### SOURCE RECORDS
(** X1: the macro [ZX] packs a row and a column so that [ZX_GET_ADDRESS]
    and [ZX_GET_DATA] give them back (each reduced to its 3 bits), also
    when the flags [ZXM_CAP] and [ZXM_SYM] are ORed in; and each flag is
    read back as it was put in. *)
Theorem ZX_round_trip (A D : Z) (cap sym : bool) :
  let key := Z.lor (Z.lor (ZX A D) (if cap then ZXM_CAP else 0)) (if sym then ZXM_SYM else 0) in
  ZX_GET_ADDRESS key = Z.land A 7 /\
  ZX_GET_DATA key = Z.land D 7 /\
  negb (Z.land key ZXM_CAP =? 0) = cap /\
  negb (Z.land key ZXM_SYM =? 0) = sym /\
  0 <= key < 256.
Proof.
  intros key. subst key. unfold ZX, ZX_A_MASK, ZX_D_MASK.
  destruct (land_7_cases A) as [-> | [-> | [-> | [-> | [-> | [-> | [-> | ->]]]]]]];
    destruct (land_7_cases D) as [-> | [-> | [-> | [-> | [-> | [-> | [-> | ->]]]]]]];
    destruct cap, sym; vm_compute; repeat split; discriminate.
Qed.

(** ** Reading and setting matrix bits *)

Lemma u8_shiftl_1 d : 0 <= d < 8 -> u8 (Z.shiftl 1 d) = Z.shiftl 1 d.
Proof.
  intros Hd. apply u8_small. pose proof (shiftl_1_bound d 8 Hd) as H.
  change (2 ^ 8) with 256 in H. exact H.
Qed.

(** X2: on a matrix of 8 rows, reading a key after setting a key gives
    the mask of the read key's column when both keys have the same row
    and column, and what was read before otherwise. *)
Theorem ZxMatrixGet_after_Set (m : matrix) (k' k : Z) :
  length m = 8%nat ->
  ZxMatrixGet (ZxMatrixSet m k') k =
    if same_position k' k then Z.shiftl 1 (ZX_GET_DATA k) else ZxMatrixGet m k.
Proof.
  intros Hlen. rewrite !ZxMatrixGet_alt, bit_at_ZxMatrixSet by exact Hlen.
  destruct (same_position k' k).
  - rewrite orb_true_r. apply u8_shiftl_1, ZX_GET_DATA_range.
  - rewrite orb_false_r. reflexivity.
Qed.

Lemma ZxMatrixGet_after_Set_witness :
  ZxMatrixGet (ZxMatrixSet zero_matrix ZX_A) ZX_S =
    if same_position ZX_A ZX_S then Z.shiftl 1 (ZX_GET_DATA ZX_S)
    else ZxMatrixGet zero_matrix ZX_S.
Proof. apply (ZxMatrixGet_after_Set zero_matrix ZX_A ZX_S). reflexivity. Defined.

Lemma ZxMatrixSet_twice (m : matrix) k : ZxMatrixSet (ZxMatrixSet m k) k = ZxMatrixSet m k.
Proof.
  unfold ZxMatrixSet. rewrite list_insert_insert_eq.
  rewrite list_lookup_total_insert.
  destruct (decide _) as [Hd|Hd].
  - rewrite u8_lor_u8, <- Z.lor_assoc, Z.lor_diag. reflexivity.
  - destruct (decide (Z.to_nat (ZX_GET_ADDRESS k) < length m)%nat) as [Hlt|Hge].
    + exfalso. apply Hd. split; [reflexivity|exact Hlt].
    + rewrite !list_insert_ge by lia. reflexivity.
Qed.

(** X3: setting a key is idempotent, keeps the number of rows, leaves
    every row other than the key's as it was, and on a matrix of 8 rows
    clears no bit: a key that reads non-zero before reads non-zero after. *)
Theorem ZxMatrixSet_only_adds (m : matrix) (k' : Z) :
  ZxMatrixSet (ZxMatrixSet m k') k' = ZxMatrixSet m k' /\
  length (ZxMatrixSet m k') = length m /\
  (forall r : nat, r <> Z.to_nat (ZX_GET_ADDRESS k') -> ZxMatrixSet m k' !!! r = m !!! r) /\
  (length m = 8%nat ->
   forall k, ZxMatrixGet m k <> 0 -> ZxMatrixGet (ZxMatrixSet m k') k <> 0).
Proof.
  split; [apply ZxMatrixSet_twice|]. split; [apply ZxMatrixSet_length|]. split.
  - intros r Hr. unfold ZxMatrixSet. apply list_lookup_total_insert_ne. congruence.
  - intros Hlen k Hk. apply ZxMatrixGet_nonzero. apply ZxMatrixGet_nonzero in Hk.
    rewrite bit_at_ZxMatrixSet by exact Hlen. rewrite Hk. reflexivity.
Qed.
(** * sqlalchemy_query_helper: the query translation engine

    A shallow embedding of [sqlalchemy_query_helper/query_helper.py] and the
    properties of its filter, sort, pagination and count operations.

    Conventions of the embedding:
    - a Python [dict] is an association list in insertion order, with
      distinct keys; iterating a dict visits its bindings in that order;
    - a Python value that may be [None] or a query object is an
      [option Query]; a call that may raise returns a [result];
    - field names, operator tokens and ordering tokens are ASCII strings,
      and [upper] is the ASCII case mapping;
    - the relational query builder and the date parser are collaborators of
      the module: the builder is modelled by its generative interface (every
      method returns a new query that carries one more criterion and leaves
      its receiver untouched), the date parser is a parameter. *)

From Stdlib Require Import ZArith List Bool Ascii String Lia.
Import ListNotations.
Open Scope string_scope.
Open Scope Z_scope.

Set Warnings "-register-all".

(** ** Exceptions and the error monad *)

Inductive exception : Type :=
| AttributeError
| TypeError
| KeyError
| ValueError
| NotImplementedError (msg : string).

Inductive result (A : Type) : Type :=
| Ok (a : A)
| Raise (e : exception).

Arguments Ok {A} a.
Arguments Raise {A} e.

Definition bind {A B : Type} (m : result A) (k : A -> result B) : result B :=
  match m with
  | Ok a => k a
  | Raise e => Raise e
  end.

### WHAT IS BEING ASKED
All records above must be printed again, exactly.

### ANSWER TO THE PROBLEM
(** X1: the macro [ZX] packs a row and a column so that [ZX_GET_ADDRESS]
    and [ZX_GET_DATA] give them back (each reduced to its 3 bits), also
    when the flags [ZXM_CAP] and [ZXM_SYM] are ORed in; and each flag is
    read back as it was put in. *)
Theorem ZX_round_trip (A D : Z) (cap sym : bool) :
  let key := Z.lor (Z.lor (ZX A D) (if cap then ZXM_CAP else 0)) (if sym then ZXM_SYM else 0) in
  ZX_GET_ADDRESS key = Z.land A 7 /\
  ZX_GET_DATA key = Z.land D 7 /\
  negb (Z.land key ZXM_CAP =? 0) = cap /\
  negb (Z.land key ZXM_SYM =? 0) = sym /\
  0 <= key < 256.
Proof.
  intros key. subst key. unfold ZX, ZX_A_MASK, ZX_D_MASK.
  destruct (land_7_cases A) as [-> | [-> | [-> | [-> | [-> | [-> | [-> | ->]]]]]]];
    destruct (land_7_cases D) as [-> | [-> | [-> | [-> | [-> | [-> | [-> | ->]]]]]]];
    destruct cap, sym; vm_compute; repeat split; discriminate.
Qed.

(** ** Reading and setting matrix bits *)

Lemma u8_shiftl_1 d : 0 <= d < 8 -> u8 (Z.shiftl 1 d) = Z.shiftl 1 d.
Proof.
  intros Hd. apply u8_small. pose proof (shiftl_1_bound d 8 Hd) as H.
  change (2 ^ 8) with 256 in H. exact H.
Qed.

(** X2: on a matrix of 8 rows, reading a key after setting a key gives
    the mask of the read key's column when both keys have the same row
    and column, and what was read before otherwise. *)
Theorem ZxMatrixGet_after_Set (m : matrix) (k' k : Z) :
  length m = 8%nat ->
  ZxMatrixGet (ZxMatrixSet m k') k =
    if same_position k' k then Z.shiftl 1 (ZX_GET_DATA k) else ZxMatrixGet m k.
Proof.
  intros Hlen. rewrite !ZxMatrixGet_alt, bit_at_ZxMatrixSet by exact Hlen.
  destruct (same_position k' k).
  - rewrite orb_true_r. apply u8_shiftl_1, ZX_GET_DATA_range.
  - rewrite orb_false_r. reflexivity.
Qed.

Lemma ZxMatrixGet_after_Set_witness :
  ZxMatrixGet (ZxMatrixSet zero_matrix ZX_A) ZX_S =
    if same_position ZX_A ZX_S then Z.shiftl 1 (ZX_GET_DATA ZX_S)
    else ZxMatrixGet zero_matrix ZX_S.
Proof. apply (ZxMatrixGet_after_Set zero_matrix ZX_A ZX_S). reflexivity. Defined.

Lemma ZxMatrixSet_twice (m : matrix) k : ZxMatrixSet (ZxMatrixSet m k) k = ZxMatrixSet m k.
Proof.
  unfold ZxMatrixSet. rewrite list_insert_insert_eq.
  rewrite list_lookup_total_insert.
  destruct (decide _) as [Hd|Hd].
  - rewrite u8_lor_u8, <- Z.lor_assoc, Z.lor_diag. reflexivity.
  - destruct (decide (Z.to_nat (ZX_GET_ADDRESS k) < length m)%nat) as [Hlt|Hge].
    + exfalso. apply Hd. split; [reflexivity|exact Hlt].
    + rewrite !list_insert_ge by lia. reflexivity.
Qed.

(** X3: setting a key is idempotent, keeps the number of rows, leaves
    every row other than the key's as it was, and on a matrix of 8 rows
    clears no bit: a key that reads non-zero before reads non-zero after. *)
Theorem ZxMatrixSet_only_adds (m : matrix) (k' : Z) :
  ZxMatrixSet (ZxMatrixSet m k') k' = ZxMatrixSet m k' /\
  length (ZxMatrixSet m k') = length m /\
  (forall r : nat, r <> Z.to_nat (ZX_GET_ADDRESS k') -> ZxMatrixSet m k' !!! r = m !!! r) /\
  (length m = 8%nat ->
   forall k, ZxMatrixGet m k <> 0 -> ZxMatrixGet (ZxMatrixSet m k') k <> 0).
Proof.
  split; [apply ZxMatrixSet_twice|]. split; [apply ZxMatrixSet_length|]. split.
  - intros r Hr. unfold ZxMatrixSet. apply list_lookup_total_insert_ne. congruence.
  - intros Hlen k Hk. apply ZxMatrixGet_nonzero. apply ZxMatrixGet_nonzero in Hk.
    rewrite bit_at_ZxMatrixSet by exact Hlen. rewrite Hk. reflexivity.
Qed.
(** * sqlalchemy_query_helper: the query translation engine

    A shallow embedding of [sqlalchemy_query_helper/query_helper.py] and the
    properties of its filter, sort, pagination and count operations.

    Conventions of the embedding:
    - a Python [dict] is an association list in insertion order, with
      distinct keys; iterating a dict visits its bindings in that order;
    - a Python value that may be [None] or a query object is an
      [option Query]; a call that may raise returns a [result];
    - field names, operator tokens and ordering tokens are ASCII strings,
      and [upper] is the ASCII case mapping;
    - the relational query builder and the date parser are collaborators of
      the module: the builder is modelled by its generative interface (every
      method returns a new query that carries one more criterion and leaves
      its receiver untouched), the date parser is a parameter. *)

From Stdlib Require Import ZArith List Bool Ascii String Lia.
Import ListNotations.
Open Scope string_scope.
Open Scope Z_scope.

Set Warnings "-register-all".

(** ** Exceptions and the error monad *)

Inductive exception : Type :=
| AttributeError
| TypeError
| KeyError
| ValueError
| NotImplementedError (msg : string).

Inductive result (A : Type) : Type :=
| Ok (a : A)
| Raise (e : exception).

Arguments Ok {A} a.
Arguments Raise {A} e.

Definition bind {A B : Type} (m : result A) (k : A -> result B) : result B :=
  match m with
  | Ok a => k a
  | Raise e => Raise e
  end.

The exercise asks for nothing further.